In the Ming dynasty novel Journey to the West, the powerful demon known as the Grand Saint of Nine Spirits (九靈元聖) is actually the Nine-Headed Lion that Taiyi Jiuku Tianzun rides on. The boy in charge of looking after the lion once secretly drank a special potion and fell asleep for three days in Heaven (equivalent to three years in the human world). The lion seizes the opportunity to escape. He builds his base at the Jiuqu Panhuan Cave (九曲盤桓洞) at Bamboo Links Mountain (竹節山) near the Kingdom of Yuhua (玉華國). The clan of lion demons living around that area revere him as their grand spiritual ancestor. The Nine-Headed Lion differs from most other demons in the novel in that he neither harms humans nor seeks to taste Tang Sanzang's flesh. He becomes angered when he learns that his god-grandson, the Tawny Lion Demon, has been killed by Sun Wukong and seeks revenge. He captures Tang Sanzang, Zhu Bajie, Sha Wujing, and the royal family of Yuhua, subjecting them all to whippings. Eventually, he is subdued by his master, Taiyi Jiuku Tianzun, and taken back to Heaven.

==Temple==
There are many temples dedicated to Taiyi Zhenren as the main deity in China.

Fujian Taiyi Temple is located in Puqi Village, Shuitou Town, Nan'an City, Fujian Province.

The Taiyi Cave Scenic Area is located in Jiangjiadong Village, 5 kilometers south of the hot springs at 106 Chang'an Avenue, Xian'an District, Xianning City, Hubei Province. The cave is believed to have been excavated by Taiyi Zhenren for the welfare of the people and control floods.

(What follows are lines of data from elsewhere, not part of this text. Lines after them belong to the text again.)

(** * jscex-parser.js: the tokenizer and the recursive-descent parser

    A shallow embedding of [src/heart/js/jscex-parser.js] (the UglifyJS
    [parse-js] port shipped with Jscex) and the properties of it that the
    specification states.

    Conventions of the embedding.

    - A JavaScript string is a [string]; a character is a string of length
      one, as in JavaScript, and [charAt] past the end is the empty string.
      Each [ascii] stands for the code unit of the same number, so the source
      text ranges over U+0000..U+00FF.  The Unicode classes of the tokenizer
      are cut to that range (the letter class keeps its first eight ranges,
      the two mark classes are empty there, the connector class keeps [_]);
      U+200B, U+200C, U+200D, U+2028, U+2029 and U+FEFF lie outside it.
    - The closures over the tokenizer's [S] and the parser's [S] become state
      passing in a state-and-exception monad; [throw] is an outcome.
    - Loops and recursion take fuel; running out of it is the outcome
      [OutOfFuel], never a result.  The theorems about a given text hold
      for every fuel from a stated bound on.
    - A number is held by its shortest decimal form, [mantissa * 10^exp10]:
      the integers up to 2^53, and the decimals of at most 15 significant
      digits between 1e-300 and 1e300, each of which is the shortest form
      of one double and prints as JavaScript prints that double.  A literal
      of another value (one that the engine rounds to a double with a
      different shortest form, to Infinity or to zero) is outside the
      embedding: reading it is the outcome [OutOfRange], never a token.
    - A syntax-tree node is the array the parser builds: its tag first,
      then its children, whatever they are. *)

From Stdlib Require Import Bool Arith Lia List String Ascii ZArith NArith.
From Stdlib Require Import DecimalString.
From Stdlib Require DecimalNat DecimalFacts.
Import ListNotations.
Open Scope string_scope.

(* ------------------------------------------------------------------ *)
(** ** JavaScript strings and characters *)

Definition LF : string := String (ascii_of_nat 10) "".
Definition CR : string := String (ascii_of_nat 13) "".
Definition TAB : string := String (ascii_of_nat 9) "".
Definition DQUOTE : string := String (ascii_of_nat 34) "".
Definition SQUOTE : string := "'".
Definition BACKSLASH : string := String (ascii_of_nat 92) "".

(** [s.charAt(n)]: the character at [n], the empty string past the end. *)
Definition charAt (s : string) (n : nat) : string :=
  match String.get n s with
  | Some c => String c ""
  | None => ""
  end.

(** [s.charCodeAt(0)]; [None] is NaN. *)
Definition charCodeAt0 (ch : string) : option nat :=
  match ch with
  | String c _ => Some (nat_of_ascii c)
  | "" => None
  end.

(** [s.substr(n)]. *)
Definition substr (s : string) (n : nat) : string :=
  substring n (String.length s - n) s.

(** [s.substring(a, b)] for [a <= b]. *)
Definition substring_js (s : string) (a b : nat) : string :=
  substring a (b - a) s.

(** [s.indexOf(what, from)]; [None] is -1. *)
Definition indexOf (s what : string) (from : nat) : option nat :=
  String.index from what s.

(** [!s] for a string. *)
Definition is_empty (s : string) : bool := s =? "".

(** [text.split("\n").length - 1]: the number of line feeds. *)
Fixpoint count_LF (s : string) : nat :=
  match s with
  | "" => 0
  | String c rest =>
      (if Ascii.eqb c (ascii_of_nat 10) then 1 else 0) + count_LF rest
  end.

(** Decimal rendering of a non-negative integer, as [+] on a string does. *)
Definition string_of_nat (n : nat) : string :=
  NilZero.string_of_uint (Nat.to_uint n).

Definition string_of_N (n : N) : string :=
  NilZero.string_of_uint (N.to_uint n).

(** [characters(str)]: [str.split("")]. *)
Fixpoint characters (str : string) : list string :=
  match str with
  | "" => []
  | String c rest => String c "" :: characters rest
  end.

(** [array_to_hash(a)] keeps the keys; [HOP(obj, prop)] is own-property
    lookup. *)
Definition array_to_hash (a : list string) : list string := a.

Definition HOP (obj : list string) (prop : string) : bool :=
  existsb (String.eqb prop) obj.

(* ------------------------------------------------------------------ *)
(** ** Tokenizer constants *)

Definition KEYWORDS : list string := array_to_hash
  [ "break"; "case"; "catch"; "const"; "continue"; "default"; "delete";
    "do"; "else"; "finally"; "for"; "function"; "if"; "in"; "instanceof";
    "new"; "return"; "switch"; "throw"; "try"; "typeof"; "var"; "void";
    "while"; "with" ].

Definition KEYWORDS_BEFORE_EXPRESSION : list string := array_to_hash
  [ "return"; "new"; "delete"; "throw"; "else"; "case" ].

Definition KEYWORDS_ATOM : list string := array_to_hash
  [ "false"; "null"; "true"; "undefined" ].

Definition OPERATOR_CHARS : list string :=
  array_to_hash (characters "+-*&%=<>!?|~^").

Definition OPERATORS : list string := array_to_hash
  [ "in"; "instanceof"; "typeof"; "new"; "void"; "delete"; "++"; "--";
    "+"; "-"; "!"; "~"; "&"; "|"; "^"; "*"; "/"; "%"; ">>"; "<<"; ">>>";
    "<"; ">"; "<="; ">="; "=="; "==="; "!="; "!=="; "?"; "="; "+="; "-=";
    "/="; "*="; "%="; ">>="; "<<="; ">>>="; "|="; "^="; "&="; "&&"; "||" ].

(** [" \n\r\t"] and U+200B, which is outside the modelled range. *)
Definition WHITESPACE_CHARS : list string :=
  array_to_hash (characters (" " ++ LF ++ CR ++ TAB)).

Definition PUNC_BEFORE_EXPRESSION : list string :=
  array_to_hash (characters "[{}(,.;:").

Definition PUNC_CHARS : list string :=
  array_to_hash (characters "[]{}(),;:").

Definition UNARY_PREFIX : list string := array_to_hash
  [ "typeof"; "void"; "delete"; "--"; "++"; "!"; "~"; "-"; "+" ].

Definition UNARY_POSTFIX : list string := array_to_hash [ "--"; "++" ].

(* ------------------------------------------------------------------ *)
(** ** Character classes *)

Definition code_in (lo hi : nat) (c : ascii) : bool :=
  ((lo <=? nat_of_ascii c) && (nat_of_ascii c <=? hi))%nat.

(** [UNICODE.letter] below U+0100:
    A-Z a-z U+00AA U+00B5 U+00BA U+00C0-U+00D6 U+00D8-U+00F6 U+00F8-. *)
Definition letter_class (c : ascii) : bool :=
  code_in 65 90 c || code_in 97 122 c || code_in 170 170 c
  || code_in 181 181 c || code_in 186 186 c || code_in 192 214 c
  || code_in 216 246 c || code_in 248 255 c.

(** [re.test(ch)] for a character class without anchors: some character
    of [ch] is in the class. *)
Fixpoint class_test (cls : ascii -> bool) (ch : string) : bool :=
  match ch with
  | "" => false
  | String c rest => cls c || class_test cls rest
  end.

Definition is_letter (ch : string) : bool := class_test letter_class ch.

Definition is_digit (ch : string) : bool :=
  match charCodeAt0 ch with
  | Some n => ((48 <=? n) && (n <=? 57))%nat
  | None => false
  end.

Definition is_alphanumeric_char (ch : string) : bool :=
  is_digit ch || is_letter ch.

(** Both mark classes start above U+00FF. *)
Definition is_unicode_combining_mark (ch : string) : bool :=
  class_test (fun _ => false) ch || class_test (fun _ => false) ch.

Definition is_unicode_connector_punctuation (ch : string) : bool :=
  class_test (code_in 95 95) ch.

Definition is_identifier_start (ch : string) : bool :=
  (ch =? "$") || (ch =? "_") || is_letter ch.

(** The comparisons with ZWNJ and ZWJ are false in the modelled range. *)
Definition is_identifier_char (ch : string) : bool :=
  is_identifier_start ch || is_unicode_combining_mark ch || is_digit ch
  || is_unicode_connector_punctuation ch.

(* ------------------------------------------------------------------ *)
(** ** Regular expressions

    The three number patterns are anchored at both ends, so [test] is a
    match of the whole string; it is computed with derivatives. *)

Inductive regex : Type :=
| Nothing
| Epsilon
| Class (cls : ascii -> bool)
| Cat (r1 r2 : regex)
| Or (r1 r2 : regex)
| Star (r : regex).

Definition Opt (r : regex) : regex := Or r Epsilon.
Definition Plus (r : regex) : regex := Cat r (Star r).

Fixpoint nullable (r : regex) : bool :=
  match r with
  | Nothing => false
  | Epsilon => true
  | Class _ => false
  | Cat r1 r2 => nullable r1 && nullable r2
  | Or r1 r2 => nullable r1 || nullable r2
  | Star _ => true
  end.

Fixpoint deriv (c : ascii) (r : regex) : regex :=
  match r with
  | Nothing => Nothing
  | Epsilon => Nothing
  | Class cls => if cls c then Epsilon else Nothing
  | Cat r1 r2 =>
      if nullable r1 then Or (Cat (deriv c r1) r2) (deriv c r2)
      else Cat (deriv c r1) r2
  | Or r1 r2 => Or (deriv c r1) (deriv c r2)
  | Star r1 => Cat (deriv c r1) (Star r1)
  end.

(** [/^r$/.test(s)]. *)
Fixpoint regex_test (r : regex) (s : string) : bool :=
  match s with
  | "" => nullable r
  | String c rest => regex_test (deriv c r) rest
  end.

Definition one (c : ascii) : regex := Class (Ascii.eqb c).
(** A letter under the [i] flag. *)
Definition one_i (lower upper : ascii) : regex :=
  Class (fun c => Ascii.eqb c lower || Ascii.eqb c upper).
(** [\d]. *)
Definition re_d : regex := Class (code_in 48 57).
(** [[0-9a-f]] under the [i] flag. *)
Definition re_hex_i : regex :=
  Class (fun c => code_in 48 57 c || code_in 97 102 c || code_in 65 70 c).
(** [[0-7]]. *)
Definition re_oct : regex := Class (code_in 48 55).
Definition re_dot : regex := one (ascii_of_nat 46).
(** [[+-]]. *)
Definition re_sign : regex :=
  Class (fun c => Ascii.eqb c "+" || Ascii.eqb c "-").

(** [/^0x[0-9a-f]+$/i] *)
Definition RE_HEX_NUMBER : regex :=
  Cat (one "0") (Cat (one_i "x" "X") (Plus re_hex_i)).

Located in the southwestern suburb of Chengdu, Sanqing Hall within Qingyang Palace is a temple dedicated to the supreme Taoist god Sanqing. In the center of the hall sits a statue of Sanqing, and on both sides of the hall are the disciples of Sanqing, including the Twelve Golden Immortals, including Taiyi Zhenren. This historical temple traces its origins back to the Tang dynasty and underwent significant reconstruction during the Kangxi period of the Qing dynasty. The foundation of Sanqing Hall takes the form of a square, covering a total area of 1,600 square meters.

Leshan Zixia Palace, the ancestral temple of the Western Daoist tradition in China, is located at 717 Bishan Road, 130 kilometers southwest of Chengdu City, Sichuan Province. It is 30 kilometers away from Mount Emei. In the Sanqing Hall of Zixia Palace, there are also statues of the Twelve Golden Immortals arranged on both sides.

==In popular culture==

- Taiyi Zhenren appears as a major supporting character in the animated films Ne Zha (2019) and Ne Zha 2 (2025), voiced by Zhang Jiaming in Chinese, and by Mike Pollock and Rick Zeiff in the English dubs of each film respectively. Both films broke numerous box-office records upon their initial releases, with Ne Zha 2 in particular becoming the highest-grossing film of all time in China, the highest-grossing animated movie of all time, and the fifth highest-grossing movie of all time.